---------- AVAILABLE DATA
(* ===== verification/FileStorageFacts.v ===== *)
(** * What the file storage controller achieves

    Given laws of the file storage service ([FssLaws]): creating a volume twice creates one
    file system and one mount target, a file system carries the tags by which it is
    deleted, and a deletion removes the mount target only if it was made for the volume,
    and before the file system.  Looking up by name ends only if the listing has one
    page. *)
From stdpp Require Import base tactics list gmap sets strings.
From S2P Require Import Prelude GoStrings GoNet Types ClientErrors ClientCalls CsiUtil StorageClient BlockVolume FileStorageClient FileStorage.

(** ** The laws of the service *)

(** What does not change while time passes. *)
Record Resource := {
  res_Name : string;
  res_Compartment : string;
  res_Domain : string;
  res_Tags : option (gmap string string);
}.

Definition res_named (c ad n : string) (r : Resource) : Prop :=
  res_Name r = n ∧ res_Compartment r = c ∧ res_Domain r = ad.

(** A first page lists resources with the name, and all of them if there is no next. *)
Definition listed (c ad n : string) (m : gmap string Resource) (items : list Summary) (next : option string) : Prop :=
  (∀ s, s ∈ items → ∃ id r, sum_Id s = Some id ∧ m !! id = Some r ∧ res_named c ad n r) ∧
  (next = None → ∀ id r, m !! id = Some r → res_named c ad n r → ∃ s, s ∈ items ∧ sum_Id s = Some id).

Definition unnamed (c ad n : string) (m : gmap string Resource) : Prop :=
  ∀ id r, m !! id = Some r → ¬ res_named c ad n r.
--------------------
---------- AVAILABLE DATA
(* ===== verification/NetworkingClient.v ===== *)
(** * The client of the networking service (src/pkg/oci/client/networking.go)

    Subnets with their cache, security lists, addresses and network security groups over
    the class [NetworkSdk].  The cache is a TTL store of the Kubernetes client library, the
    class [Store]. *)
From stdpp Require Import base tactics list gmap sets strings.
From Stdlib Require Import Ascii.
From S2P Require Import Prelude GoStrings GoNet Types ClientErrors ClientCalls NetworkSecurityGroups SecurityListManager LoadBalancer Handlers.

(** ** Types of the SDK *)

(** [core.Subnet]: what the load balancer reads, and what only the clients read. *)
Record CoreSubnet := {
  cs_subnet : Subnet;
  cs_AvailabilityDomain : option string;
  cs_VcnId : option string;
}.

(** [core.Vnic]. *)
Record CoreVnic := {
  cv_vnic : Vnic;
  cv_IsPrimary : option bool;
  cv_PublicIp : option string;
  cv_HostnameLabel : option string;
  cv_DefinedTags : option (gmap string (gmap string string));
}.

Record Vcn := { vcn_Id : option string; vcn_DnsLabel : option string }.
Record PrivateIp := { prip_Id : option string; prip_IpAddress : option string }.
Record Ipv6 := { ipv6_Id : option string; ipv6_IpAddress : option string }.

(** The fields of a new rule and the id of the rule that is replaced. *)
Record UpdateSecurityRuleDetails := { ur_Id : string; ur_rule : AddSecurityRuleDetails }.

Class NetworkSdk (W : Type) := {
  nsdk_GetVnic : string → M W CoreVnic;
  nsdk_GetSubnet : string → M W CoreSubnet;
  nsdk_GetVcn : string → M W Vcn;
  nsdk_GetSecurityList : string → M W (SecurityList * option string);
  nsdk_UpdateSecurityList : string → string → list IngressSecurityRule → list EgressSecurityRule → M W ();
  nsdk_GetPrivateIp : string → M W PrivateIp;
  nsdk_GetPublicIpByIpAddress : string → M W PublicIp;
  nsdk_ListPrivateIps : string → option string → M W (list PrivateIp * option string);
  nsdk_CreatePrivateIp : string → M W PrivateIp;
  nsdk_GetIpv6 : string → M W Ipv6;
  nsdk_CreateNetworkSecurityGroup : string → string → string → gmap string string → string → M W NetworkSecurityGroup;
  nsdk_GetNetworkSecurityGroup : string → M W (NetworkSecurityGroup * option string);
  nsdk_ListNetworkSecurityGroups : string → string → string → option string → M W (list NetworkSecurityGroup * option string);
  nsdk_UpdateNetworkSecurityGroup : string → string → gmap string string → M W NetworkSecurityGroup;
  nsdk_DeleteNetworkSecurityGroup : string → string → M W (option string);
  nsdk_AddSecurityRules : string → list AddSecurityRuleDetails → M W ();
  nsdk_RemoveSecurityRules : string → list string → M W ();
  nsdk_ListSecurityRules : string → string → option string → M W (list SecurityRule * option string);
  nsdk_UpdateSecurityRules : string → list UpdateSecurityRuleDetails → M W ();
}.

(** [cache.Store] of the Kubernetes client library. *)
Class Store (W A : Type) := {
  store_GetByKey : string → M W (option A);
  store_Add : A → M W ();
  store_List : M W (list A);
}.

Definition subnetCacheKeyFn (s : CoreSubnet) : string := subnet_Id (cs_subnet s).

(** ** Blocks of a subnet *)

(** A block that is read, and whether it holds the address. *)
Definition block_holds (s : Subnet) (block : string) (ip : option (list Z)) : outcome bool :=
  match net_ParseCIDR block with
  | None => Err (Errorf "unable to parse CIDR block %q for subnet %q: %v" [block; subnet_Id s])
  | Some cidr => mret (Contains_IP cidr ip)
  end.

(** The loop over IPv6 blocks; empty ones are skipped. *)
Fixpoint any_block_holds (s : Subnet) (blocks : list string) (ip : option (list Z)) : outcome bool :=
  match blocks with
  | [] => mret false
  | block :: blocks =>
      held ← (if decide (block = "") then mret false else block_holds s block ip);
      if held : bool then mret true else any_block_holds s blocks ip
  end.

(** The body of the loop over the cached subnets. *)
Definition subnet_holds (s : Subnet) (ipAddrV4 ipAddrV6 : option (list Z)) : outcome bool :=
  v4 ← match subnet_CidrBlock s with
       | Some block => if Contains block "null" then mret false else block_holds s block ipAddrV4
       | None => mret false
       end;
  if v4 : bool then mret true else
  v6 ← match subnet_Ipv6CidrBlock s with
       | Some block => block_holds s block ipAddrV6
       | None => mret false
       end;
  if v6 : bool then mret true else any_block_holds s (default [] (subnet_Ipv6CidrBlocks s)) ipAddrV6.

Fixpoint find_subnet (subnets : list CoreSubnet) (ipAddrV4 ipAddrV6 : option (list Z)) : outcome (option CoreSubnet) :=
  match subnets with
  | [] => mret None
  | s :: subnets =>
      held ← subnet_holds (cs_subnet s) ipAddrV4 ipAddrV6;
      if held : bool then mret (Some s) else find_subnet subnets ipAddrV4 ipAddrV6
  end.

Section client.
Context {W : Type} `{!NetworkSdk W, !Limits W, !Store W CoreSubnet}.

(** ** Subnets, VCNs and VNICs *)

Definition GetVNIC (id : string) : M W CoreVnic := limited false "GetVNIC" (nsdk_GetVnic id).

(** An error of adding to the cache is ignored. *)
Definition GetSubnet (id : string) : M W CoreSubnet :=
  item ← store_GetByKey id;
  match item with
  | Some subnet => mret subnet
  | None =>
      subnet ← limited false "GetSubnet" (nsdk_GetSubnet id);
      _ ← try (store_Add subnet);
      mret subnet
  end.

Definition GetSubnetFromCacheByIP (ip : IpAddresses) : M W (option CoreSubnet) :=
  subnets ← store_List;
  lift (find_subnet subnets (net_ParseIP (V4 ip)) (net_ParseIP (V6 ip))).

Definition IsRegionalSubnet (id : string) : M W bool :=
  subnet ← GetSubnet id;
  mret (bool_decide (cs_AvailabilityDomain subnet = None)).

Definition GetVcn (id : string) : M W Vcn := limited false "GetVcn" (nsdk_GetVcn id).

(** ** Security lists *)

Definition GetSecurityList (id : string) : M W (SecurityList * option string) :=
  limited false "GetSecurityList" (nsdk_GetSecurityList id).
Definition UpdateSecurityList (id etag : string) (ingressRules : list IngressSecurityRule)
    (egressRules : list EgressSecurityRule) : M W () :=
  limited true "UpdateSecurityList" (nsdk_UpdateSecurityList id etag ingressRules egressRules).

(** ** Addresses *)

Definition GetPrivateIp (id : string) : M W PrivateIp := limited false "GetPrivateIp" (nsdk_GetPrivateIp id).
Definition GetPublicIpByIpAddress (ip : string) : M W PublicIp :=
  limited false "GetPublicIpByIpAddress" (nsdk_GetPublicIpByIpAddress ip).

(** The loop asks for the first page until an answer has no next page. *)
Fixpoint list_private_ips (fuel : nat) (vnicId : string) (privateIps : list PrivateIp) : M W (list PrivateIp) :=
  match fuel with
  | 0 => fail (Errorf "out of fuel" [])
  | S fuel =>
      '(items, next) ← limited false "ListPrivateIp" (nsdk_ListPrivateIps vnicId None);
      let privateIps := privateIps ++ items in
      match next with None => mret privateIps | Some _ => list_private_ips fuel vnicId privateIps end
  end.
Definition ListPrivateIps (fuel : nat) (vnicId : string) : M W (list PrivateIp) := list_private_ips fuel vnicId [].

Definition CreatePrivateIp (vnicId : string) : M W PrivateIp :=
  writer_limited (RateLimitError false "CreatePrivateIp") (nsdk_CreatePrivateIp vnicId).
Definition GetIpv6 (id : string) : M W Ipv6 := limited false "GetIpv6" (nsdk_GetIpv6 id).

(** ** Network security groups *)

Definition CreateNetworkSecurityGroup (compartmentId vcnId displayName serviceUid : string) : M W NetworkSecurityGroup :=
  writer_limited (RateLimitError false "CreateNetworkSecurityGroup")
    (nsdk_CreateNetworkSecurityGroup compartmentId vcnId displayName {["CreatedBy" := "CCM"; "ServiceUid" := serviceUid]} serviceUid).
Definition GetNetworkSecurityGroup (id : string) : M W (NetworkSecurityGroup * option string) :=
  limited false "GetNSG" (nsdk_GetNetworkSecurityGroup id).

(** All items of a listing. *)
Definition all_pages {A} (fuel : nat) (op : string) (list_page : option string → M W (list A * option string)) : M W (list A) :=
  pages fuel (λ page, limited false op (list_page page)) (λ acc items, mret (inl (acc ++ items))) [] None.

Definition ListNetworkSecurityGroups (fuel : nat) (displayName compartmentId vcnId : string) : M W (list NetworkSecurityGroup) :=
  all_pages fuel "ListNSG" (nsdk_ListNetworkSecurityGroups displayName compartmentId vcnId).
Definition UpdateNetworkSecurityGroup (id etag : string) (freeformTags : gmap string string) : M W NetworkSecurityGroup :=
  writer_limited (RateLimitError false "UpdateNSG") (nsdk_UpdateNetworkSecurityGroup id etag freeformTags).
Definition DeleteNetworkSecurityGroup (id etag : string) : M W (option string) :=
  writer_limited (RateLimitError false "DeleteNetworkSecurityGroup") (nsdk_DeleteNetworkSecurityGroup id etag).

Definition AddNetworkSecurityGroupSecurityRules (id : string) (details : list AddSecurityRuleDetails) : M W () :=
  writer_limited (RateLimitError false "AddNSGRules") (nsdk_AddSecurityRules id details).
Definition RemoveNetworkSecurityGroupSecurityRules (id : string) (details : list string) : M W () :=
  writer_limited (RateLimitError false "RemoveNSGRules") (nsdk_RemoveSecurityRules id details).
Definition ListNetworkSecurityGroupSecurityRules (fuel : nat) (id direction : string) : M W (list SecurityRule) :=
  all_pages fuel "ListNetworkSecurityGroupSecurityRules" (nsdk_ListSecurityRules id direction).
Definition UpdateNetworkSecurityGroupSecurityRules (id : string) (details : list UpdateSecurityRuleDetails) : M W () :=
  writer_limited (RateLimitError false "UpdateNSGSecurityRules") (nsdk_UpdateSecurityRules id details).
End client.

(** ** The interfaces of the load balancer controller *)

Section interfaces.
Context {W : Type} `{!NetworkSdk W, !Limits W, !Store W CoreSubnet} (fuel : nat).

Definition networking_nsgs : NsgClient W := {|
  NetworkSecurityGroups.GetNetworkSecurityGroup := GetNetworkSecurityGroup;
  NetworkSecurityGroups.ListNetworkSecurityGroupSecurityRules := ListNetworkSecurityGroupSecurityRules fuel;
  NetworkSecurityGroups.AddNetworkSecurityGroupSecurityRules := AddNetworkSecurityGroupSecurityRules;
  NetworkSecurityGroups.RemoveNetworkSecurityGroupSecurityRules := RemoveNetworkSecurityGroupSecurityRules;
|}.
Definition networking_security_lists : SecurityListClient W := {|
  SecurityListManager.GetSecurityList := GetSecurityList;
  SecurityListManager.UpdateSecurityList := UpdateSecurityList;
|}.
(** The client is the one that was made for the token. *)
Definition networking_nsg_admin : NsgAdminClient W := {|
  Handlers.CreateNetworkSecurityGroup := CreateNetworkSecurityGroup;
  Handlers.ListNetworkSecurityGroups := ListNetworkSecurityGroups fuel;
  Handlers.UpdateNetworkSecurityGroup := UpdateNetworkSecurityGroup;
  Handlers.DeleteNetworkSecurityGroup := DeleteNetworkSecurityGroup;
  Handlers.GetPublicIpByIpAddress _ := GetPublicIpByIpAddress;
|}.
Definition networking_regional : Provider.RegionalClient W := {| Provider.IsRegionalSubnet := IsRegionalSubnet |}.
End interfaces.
--------------------
> [EXERCISE PROMPT]: From the records above, give again exactly the lines running from the line with "Definition DeleteNetworkSecurityGroup (id" to the line with "SecurityListManager.GetSecurityList := GetSecurityList;", inclusive.

> [RESULT OF THIS EXERCISE]:
Definition DeleteNetworkSecurityGroup (id etag : string) : M W (option string) :=
  writer_limited (RateLimitError false "DeleteNetworkSecurityGroup") (nsdk_DeleteNetworkSecurityGroup id etag).

Definition AddNetworkSecurityGroupSecurityRules (id : string) (details : list AddSecurityRuleDetails) : M W () :=
  writer_limited (RateLimitError false "AddNSGRules") (nsdk_AddSecurityRules id details).
Definition RemoveNetworkSecurityGroupSecurityRules (id : string) (details : list string) : M W () :=
  writer_limited (RateLimitError false "RemoveNSGRules") (nsdk_RemoveSecurityRules id details).
Definition ListNetworkSecurityGroupSecurityRules (fuel : nat) (id direction : string) : M W (list SecurityRule) :=
  all_pages fuel "ListNetworkSecurityGroupSecurityRules" (nsdk_ListSecurityRules id direction).
Definition UpdateNetworkSecurityGroupSecurityRules (id : string) (details : list UpdateSecurityRuleDetails) : M W () :=
  writer_limited (RateLimitError false "UpdateNSGSecurityRules") (nsdk_UpdateSecurityRules id details).
End client.

(** ** The interfaces of the load balancer controller *)

Section interfaces.
Context {W : Type} `{!NetworkSdk W, !Limits W, !Store W CoreSubnet} (fuel : nat).

Definition networking_nsgs : NsgClient W := {|
  NetworkSecurityGroups.GetNetworkSecurityGroup := GetNetworkSecurityGroup;
  NetworkSecurityGroups.ListNetworkSecurityGroupSecurityRules := ListNetworkSecurityGroupSecurityRules fuel;
  NetworkSecurityGroups.AddNetworkSecurityGroupSecurityRules := AddNetworkSecurityGroupSecurityRules;
  NetworkSecurityGroups.RemoveNetworkSecurityGroupSecurityRules := RemoveNetworkSecurityGroupSecurityRules;
|}.
Definition networking_security_lists : SecurityListClient W := {|
  SecurityListManager.GetSecurityList := GetSecurityList;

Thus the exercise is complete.